Kinetics of corrosion of ruthenium dioxide hydrate by CeIV ions

Abstract

The kinetics of oxidative dissolution of RuO₂·xH₂O to RuO₄ by Ce^IV ions are studied. Under conditions of a low [Ce^IV] : [RuO₂·xH₂O] ratio (e.g. 0.35 : 1) and a high background concentration of Ce^III ions (which impede dissolution) the initial reduction of Ce^IV ions is due to charging of the RuO₂·xH₂O microelectrode particles. The initial rate of charging depends directly upon [RuO₂·xH₂O] and has an activation energy of 25 ± 5 kJ mol^–1. Under conditions of a high [Ce^IV] : [RuO₂·xH₂O](e.g. 9 : 1) and a low background [Ce^III] the reduction of Ce^IV ions is almost totally associated with the dissolution of RuO₂·xH₂O to RuO₄, i.e. not charging.
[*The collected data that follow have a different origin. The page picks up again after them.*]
(* ===== verification/OAuthHttp.v ===== *)
(** * OAuthHttp: token, revocation and verification endpoints

    token.rs, revoke.rs and auth/tokens.rs: the handlers as programs over the credential
    store.  Requests come as the handlers see them (headers, payload); clock readings and
    generated secrets are arguments.  SHA-256, Base64, URL and form parsing are the
    parameters of [AuthEnv]. *)
From S2P Require Import Prelude RustStr Policy Sql AuthModel AuthStore OAuthScopes.

(** ** What the handlers take from other crates *)

(** The parts of a [url::Url] the handlers read. *)
Record Url : Type := mkUrl {
  url_scheme : str;
  url_username : str;
  url_password : option str;
  url_host_str : option str;
  url_port : option Z;
  url_path : str;
  url_query : option str;
  url_fragment : option str
}.

Record TokenRequest : Type := mkTokenRequest {
  tq_grant_type : option str;
  tq_code : option str;
  tq_redirect_uri : option str;
  tq_client_id : option str;
  tq_client_secret : option str;
  tq_code_verifier : option str;
  tq_refresh_token : option str;
  tq_scope : option str;
  tq_resource : option str
}.

Record RevokeRequest : Type := mkRevokeRequest {
  vq_token : option str;
  vq_token_type_hint : option str;
  vq_client_id : option str;
  vq_client_secret : option str
}.

Class AuthEnv : Type := {
  (** [Sha256::digest] *)
  sha256 : list N -> list N;
  (** [URL_SAFE_NO_PAD.encode] *)
  base64_url_no_pad : list N -> str;
  (** [url::Url::parse] *)
  url_parse : str -> option Url;
  (** [Url::parse(uri)?], then [query_pairs_mut().append_pair] for each pair *)
  url_with_pairs : str -> list (str * str) -> option str;
  (** [form_urlencoded::parse] and [form_urlencoded::Serializer] *)
  form_pairs : list N -> list (str * str);
  form_serialize : list (str * str) -> str;
  (** [serde_urlencoded::from_bytes] *)
  token_form : list N -> result TokenRequest str;
  revoke_form : list N -> result RevokeRequest str;
  (** whether [HeaderValue::from_str] accepts a text *)
  header_value : str -> bool
}.

(** ** Configuration (config.rs) *)

Record Config : Type := mkConfig {
  cf_token : option str;
  cf_issuer : option str;
  cf_enabled : bool;
  cf_access_token_ttl_secs : Z;
  cf_refresh_token_ttl_secs : Z;
  cf_authorization_code_ttl_secs : Z;
  cf_require_pkce : bool;
  cf_shared_key_bridge_enabled : bool;
  cf_project_share_grant_id : option str;
  cf_project_share_session_id : option str
}.

(** Byte comparison that reads every byte of the longer text. *)
Definition constant_time_eq (a b : list N) : bool :=
  let max_len := Nat.max (length a) (length b) in
  N.eqb (fold_left (fun diff i => N.lor diff (N.lxor (nth i a 0%N) (nth i b 0%N))) (seq 0 max_len)
           (N.lxor (N.of_nat (length a)) (N.of_nat (length b)))) 0.

Definition is_auth_enabled (config : Config) : bool := is_some (cf_token config).
Definition validate_token (config : Config) (token : str) : bool :=
  is_some_and (fun t => constant_time_eq (as_bytes t) (as_bytes token)) (cf_token config).

Definition configured_project_share_subject (config : Config) : result (option str) str :=
  match cf_project_share_grant_id config, cf_project_share_session_id config with
  | None, None => Ok None
  | Some grant_id, Some session_id =>
      let? subject := Authority.project_share_subject_id grant_id session_id in Ok (Some subject)
  | _, _ => Err (lit "project-share OAuth configuration is incomplete")
  end.

Definition validate_project_share_grant_subject (config : Config) (subject_kind subject_id : str) : result unit str :=
  if subject_kind !=? Authority.PROJECT_SHARE_OAUTH_SUBJECT_KIND then Ok tt
  else
    let? configured := configured_project_share_subject config in
    let? expected := ok_or configured (lit "project-share OAuth session is not active") in
    bail? expected !=? subject_id with lit "project-share OAuth session is no longer active" ;;
    Ok tt.

(** ** Tokens (auth/pat.rs) *)

Definition hex_digit (n : N) : char := if (n <? 10)%N then (48 + n)%N else (87 + n)%N.
Definition to_hex (bytes : list N) : str := flat_map (fun b => [hex_digit (b / 16)%N; hex_digit (b mod 16)%N]) bytes.

(** The generated tokens: a fixed prefix and 64 random hexadecimal digits. *)
Definition generate_oauth_client_id (random : str) : str := lit "wc_client_" ++ random.
Definition generate_oauth_client_secret (random : str) : str := lit "wc_csec_" ++ random.
Definition generate_oauth_authorization_code (random : str) : str := lit "wc_oac_" ++ random.
Definition generate_oauth_access_token (random : str) : str := lit "wc_oat_" ++ random.
Definition generate_oauth_refresh_token (random : str) : str := lit "wc_ort_" ++ random.

(** ** Requests and responses *)

Record HttpRequest : Type := mkHttpRequest {
  hq_content_type : option str;
  hq_content_length : option str;
  hq_payload : result (list N) str
}.

Inductive Response : Type :=
| OAuthErrorBody (status : Z) (error description : str)
| ErrorBody (status : Z) (error : str)
| TokenBody (access_token : str) (expires_in : Z) (refresh_token : str) (scope : option str)
| EmptyBody
| Redirect (location : str)
| LoginPage (status : Z) (return_to : str) (error : option str)
| SignedIn (session_id location : str)
| ConsentPage (client : OAuthClientRecord) (redirect_uri : str) (scopes : list str) (resource : option str)
| ProjectPage (status : Z) (error : option str)
| BridgePage (status : Z) (error : option str)
| ClientCreated (client : OAuthClientRecord) (client_secret : str)
| ClientList (clients : list OAuthClientRecord)
| ClientScopes (changed : bool) (access_tokens refresh_tokens authorization_codes : nat)
| ClientRevoked
| ClientReused (client_id allowed_scopes : str) (scope_ceiling_changed : bool)
| Credential (verdict : result (option AuthContext) unit)
| Panic.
The kinetics of dissolution obey an electrochemical model in which the reduction of Ce^IV ions and the oxidation of RuO₂·xH₂O to RuO₄ are assumed to be highly reversible and irreversible processes, respectively, mediated by dissolving the microelectrode particles of RuO₂·xH₂O. Assuming this electrochemical model, from an analysis of the kinetics of dissolution the activation energy for this process was estimated to be 39 ± 5 kJ mol^–1 and the Tafel slope for RuO₂·xH₂O corrosion was calculated to be 15 mV per decade. The mechanistic implications of these results are discussed.